Saved entries
== Segment start ==
(** [today] is [datetime.now()]. *)
Definition parse_due_date (due : option string) (today : datetime)
  : click_result (option string) :=
  match due with
  | None => Returns None
  | Some s =>
      if String.eqb s EmptyString then Returns None
      else
        let due := lower s in
        if String.eqb due "today" then formatted (Ok today)
        else if String.eqb due "tomorrow" then formatted (datetime_add today 1)
        else if String.eqb due "week" then formatted (get_end_of_week today)
        else if String.eqb due "month" then
          formatted
            (next_month <-
               (if month (fst today) =? 12
                then datetime_new (year (fst today) + 1) 1 1 0
                else datetime_new (year (fst today))
                                  (month (fst today) + 1) 1 0) ;;
             datetime_add next_month (-1))
        else if String.eqb due "quarter"
        then formatted (get_end_of_quarter today)
        else if String.eqb due "year" then formatted (get_end_of_year today)
        else match strptime_ymd due with
             | Ok _ => Returns (Some due)
             | Raise ValueError => BadParameter
             | Raise e => Raises e
             end
  end.

(** The shorthand words. *)
Definition shorthands : list string :=
  ["today"; "tomorrow"; "week"; "month"; "quarter"; "year"]%string.

(** The last month of the quarter of a month. *)
Definition quarter_end_month (m : Z) : Z := ((m - 1) / 3 + 1) * 3.

(** The date each shorthand stands for on a given day. *)
Definition shorthand_date (word : string) (day : date) : date :=
  if String.eqb word "today" then day
  else if String.eqb word "tomorrow" then next_day day
  else if String.eqb word "week" then shift day (6 - weekday day)
  else if String.eqb word "month" then last_day_of_month day
  else if String.eqb word "quarter"
  then last_day_of_month
         (mkdate (year day) (quarter_end_month (month day)) 1)
  else last_day_of_year day.

(** Monday, June 10 of 2024, at 14:30. *)
Definition june_10_afternoon : datetime := (june_10, 52200000000).

(** Tasks due in the second half of 2024 and on the first day of 2025. *)
Definition summer_world : World :=
  mkWorld (Some [due 1 "2024-06-17"; due 2 "2024-06-18";
                 due 3 "2024-06-30"; due 4 "2024-07-01";
                 due 5 "2024-12-31"; due 6 "2025-01-01"]) 6.

(** * Properties of the record store and the mutations *)

Section ListFacts.
Context {A : Type}.

Lemma filter_length_le (p : A -> bool) (l : list A) :
  (List.length (filter p l) <= List.length l)%nat.
Proof.
  induction l as [|x xs IH]; simpl; [lia|].
  destruct (p x); simpl; lia.
Qed.

Lemma filter_same_length (p : A -> bool) (l : list A) :
  List.length (filter p l) = List.length l -> filter p l = l.
Proof.
  induction l as [|x xs IH]; simpl; intros H; [reflexivity|].
  destruct (p x); simpl in H.
  - f_equal. apply IH. lia.
  - pose proof (filter_length_le p xs). lia.
Qed.

Lemma filter_all (p : A -> bool) (l : list A) :
  (forall x, In x l -> p x = true) -> filter p l = l.
Proof.
  induction l as [|x xs IH]; simpl; intros H; [reflexivity|].
  rewrite (H x (or_introl eq_refl)). f_equal. apply IH. intros y Hy.
  apply H. now right.
Qed.

Lemma filter_absorb (p q : A -> bool) (l : list A) :
  (forall x, q x = true -> p x = true) ->
  filter q (filter p l) = filter q l.
Proof.
  intros H. induction l as [|x xs IH]; simpl; [reflexivity|].
  destruct (p x) eqn:Ep; simpl.
  - now rewrite IH.
  - destruct (q x) eqn:Eq; [|exact IH].
    apply H in Eq. congruence.
Qed.

End ListFacts.

Lemma fold_max_ge_acc (l : list Z) (a : Z) : a <= fold_left Z.max l a.
Proof.
  revert a. induction l as [|x xs IH]; simpl; intros a; [lia|].
  specialize (IH (Z.max a x)). lia.
Qed.

Lemma fold_max_ge_elem (l : list Z) (a x : Z) :
  In x l -> x <= fold_left Z.max l a.
Proof.
  revert a. induction l as [|y ys IH]; simpl; intros a H; [contradiction|].
  destruct H as [->|H].
  - pose proof (fold_max_ge_acc ys (Z.max a x)). lia.
  - now apply IH.
Qed.

Lemma py_max_ge (l : list Z) (d x : Z) : In x l -> x <= py_max l d.
Proof.
  destruct l as [|y ys]; simpl; intros H; [contradiction|].
  destruct H as [->|H].
  - apply fold_max_ge_acc.
  - now apply fold_max_ge_elem.
Qed.

Lemma next_id_above (w : World) (i : Z) : In i (live_ids w) -> i < next_id w.
Proof.
  intros H. unfold next_id. apply (py_max_ge _ 0) in H. fold (live_ids w). lia.
Qed.

Lemma load_save (tasks : list Task.t) (w : World) :
  load_tasks (save_tasks tasks w) = tasks.
Proof. reflexivity. Qed.

Lemma create_task_live_ids (data : CreateTask.t) (now : string) (w : World) :
  live_ids (snd (create_task data now w)) = live_ids w ++ [next_id w].
Proof.
  unfold live_ids, create_task, snd, save_tasks, load_tasks at 1, disk.
  now rewrite map_app.
Qed.

Lemma delete_task_live_ids (task_id : Z) (w : World) :
  live_ids (snd (delete_task task_id w))
  = filter (fun i => negb (i =? task_id)) (live_ids w).
Proof.
  unfold live_ids, delete_task.
  set (p := fun t => negb (Task.id t =? task_id)).
  assert (Hmap : forall l, map Task.id (filter p l)
                 = filter (fun i => negb (i =? task_id)) (map Task.id l)).
  { induction l as [|x xs IH]; simpl; [reflexivity|].
    unfold p at 1. destruct (negb (Task.id x =? task_id)); simpl;
      now rewrite IH. }
  destruct (Nat.eqb_spec (List.length (filter p (load_tasks w)))
                         (List.length (load_tasks w))) as [E|E]; simpl.
  - apply filter_same_length in E. rewrite <- Hmap. now rewrite E.
  - apply Hmap.
Qed.


(** ** Identity allocation *)




(** ** Creation *)

(** C5, as stated, fails: a request with the empty name is accepted.  On
    the empty store it creates task 1 with an empty name and writes it. *)
Lemma create_task_accepts_empty_name :
  tool_create (Some EmptyString) None None None None "2024-06-10T09:00:00"
              empty_world
  = (Ok (Task.mk 1 EmptyString None None None None "active"
                 "2024-06-10T09:00:00" None),
     mkWorld (Some [Task.mk 1 EmptyString None None None None "active"
                            "2024-06-10T09:00:00" None]) 1).
Proof. reflexivity. Qed.

(** C5, amended: a request without a name is refused with a validation
    error when the request is built, and the store is left as it was, with
    no write; a request with any name, the empty one included, succeeds,
    and the new task carries exactly the requested name, gets the next
    identifier and status ["active"], and is appended to the store in one
    write. *)
Theorem create_task_name :
  forall (desc : option string) (tags : option (list string))
         (due_date priority : option string) (now : string) (w : World),
    tool_create None desc tags due_date priority now w
    = (Raise ValidationError, w)
    /\ forall name : string,
        exists task w',
          tool_create (Some name) desc tags due_date priority now w
          = (Ok task, w')
          /\ Task.name task = name
          /\ Task.id task = next_id w
          /\ Task.status task = "active"%string
          /\ load_tasks w' = load_tasks w ++ [task]
          /\ saves w' = S (saves w).
Proof.
  intros desc tags due_date priority now w. split; [reflexivity|].
  intros name. eexists. eexists. split; [reflexivity|].
  repeat split.
Qed.

(** ** Deletion *)

(** C6: when some task has the identifier, [delete_task] returns true and
    the store is rewritten once, without the tasks of that identifier and
    with the others kept in order; when no task has it, [delete_task]
    returns false and the store is the one it was given: same content and
    no write. *)
Theorem delete_task_spec :
  forall (task_id : Z) (w : World),
    ((exists t, In t (load_tasks w) /\ Task.id t = task_id) ->
     delete_task task_id w
     = (true,
        mkWorld (Some (filter (fun t => negb (Task.id t =? task_id))
                              (load_tasks w)))
                (S (saves w)))
     /\ ~ In task_id (live_ids (snd (delete_task task_id w))))
    /\ ((forall t, In t (load_tasks w) -> Task.id t <> task_id) ->
        delete_task task_id w = (false, w)).
Proof.
  intros task_id w. split.
  - intros (t & Hin & Hid).
    assert (Hne : filter (fun t => negb (Task.id t =? task_id))
                         (load_tasks w) <> load_tasks w).
    { intros E. rewrite <- E in Hin. apply filter_In in Hin as [_ Hin].
      rewrite Hid, Z.eqb_refl in Hin. discriminate. }
    split.
    + unfold delete_task.
      destruct (Nat.eqb_spec
                  (List.length (filter (fun t => negb (Task.id t =? task_id))
                                       (load_tasks w)))
                  (List.length (load_tasks w))) as [E|E].
      * apply filter_same_length in E. contradiction.
      * reflexivity.
    + rewrite delete_task_live_ids. intros H. apply filter_In in H as [_ H].
      rewrite Z.eqb_refl in H. discriminate.
  - intros Hall. unfold delete_task.
    rewrite filter_all, Nat.eqb_refl; [reflexivity|].
    intros t Ht. apply Hall in Ht.
    now destruct (Z.eqb_spec (Task.id t) task_id).
Qed.

Lemma delete_task_spec_witness :
  (exists t, In t (load_tasks (snd (run reuse_ops empty_world)))
             /\ Task.id t = 1)
  /\ fst (delete_task 1 (snd (run reuse_ops empty_world))) = true
  /\ (forall t, In t (load_tasks empty_world) -> Task.id t <> 9999)
  /\ delete_task 9999 empty_world = (false, empty_world).
Proof.
  assert (H1 : exists t, In t (load_tasks (snd (run reuse_ops empty_world)))
                         /\ Task.id t = 1).
  { eexists. split; [left; reflexivity|reflexivity]. }
  assert (H2 : forall t, In t (load_tasks empty_world) -> Task.id t <> 9999).
  { intros t []. }
  split; [exact H1|]. split.
  - destruct (delete_task_spec 1 (snd (run reuse_ops empty_world)))
      as [Hyes _].
    destruct (Hyes H1) as [E _]. now rewrite E.
  - split; [exact H2|].
    destruct (delete_task_spec 9999 empty_world) as [_ Hno].
    exact (Hno H2).
Defined.

(** ** Update *)

(** What the assignments before the status assignment leave alone. *)
Lemma assign_if_given_keeps {V F : Type} (f : Task.t -> F) (o : option V)
  (set : V -> Task.t -> Task.t) (t : Task.t) :
  (forall v x, f (set v x) = f x) -> f (assign_if_given o set t) = f t.
Proof. intros H. destruct o; simpl; auto. Qed.

Lemma assign_status_id (v now : string) (t : Task.t) :
  Task.id (assign_status v now t) = Task.id t.
Proof.
  unfold assign_status.
  destruct (String.eqb v "completed" && _)%bool; reflexivity.
Qed.

Lemma apply_update_id (data : UpdateTask.t) (now : string) (task : Task.t) :
  Task.id (apply_update data now task) = Task.id task.
Proof.
  unfold apply_update. cbv zeta.
  rewrite (assign_if_given_keeps Task.id) by (intros; apply assign_status_id).
  now rewrite !(assign_if_given_keeps Task.id) by reflexivity.
Qed.

Lemma find_update_first (p : Task.t -> bool) (f : Task.t -> Task.t)
  (l : list Task.t) (t : Task.t) :
  find p l = Some t -> p (f t) = true ->
  find p (update_first p f l) = Some (f t).
Proof.
  induction l as [|x xs IH]; simpl; intros H Hp; [discriminate|].
  destruct (p x) eqn:E.
  - injection H as ->. simpl. now rewrite Hp.
  - simpl. rewrite E. now apply IH.
Qed.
== Segment end ==
- **TASK TO CARRY OUT**:
All that is wanted is a faithful reproduction of the line above with "Task.id t = 1).", the line with "exact (Hno H2).", and every line in between.

- **SOLUTION TO THIS EXERCISE**:
                         /\ Task.id t = 1).
  { eexists. split; [left; reflexivity|reflexivity]. }
  assert (H2 : forall t, In t (load_tasks empty_world) -> Task.id t <> 9999).
  { intros t []. }
  split; [exact H1|]. split.
  - destruct (delete_task_spec 1 (snd (run reuse_ops empty_world)))
      as [Hyes _].
    destruct (Hyes H1) as [E _]. now rewrite E.
  - split; [exact H2|].
    destruct (delete_task_spec 9999 empty_world) as [_ Hno].
    exact (Hno H2).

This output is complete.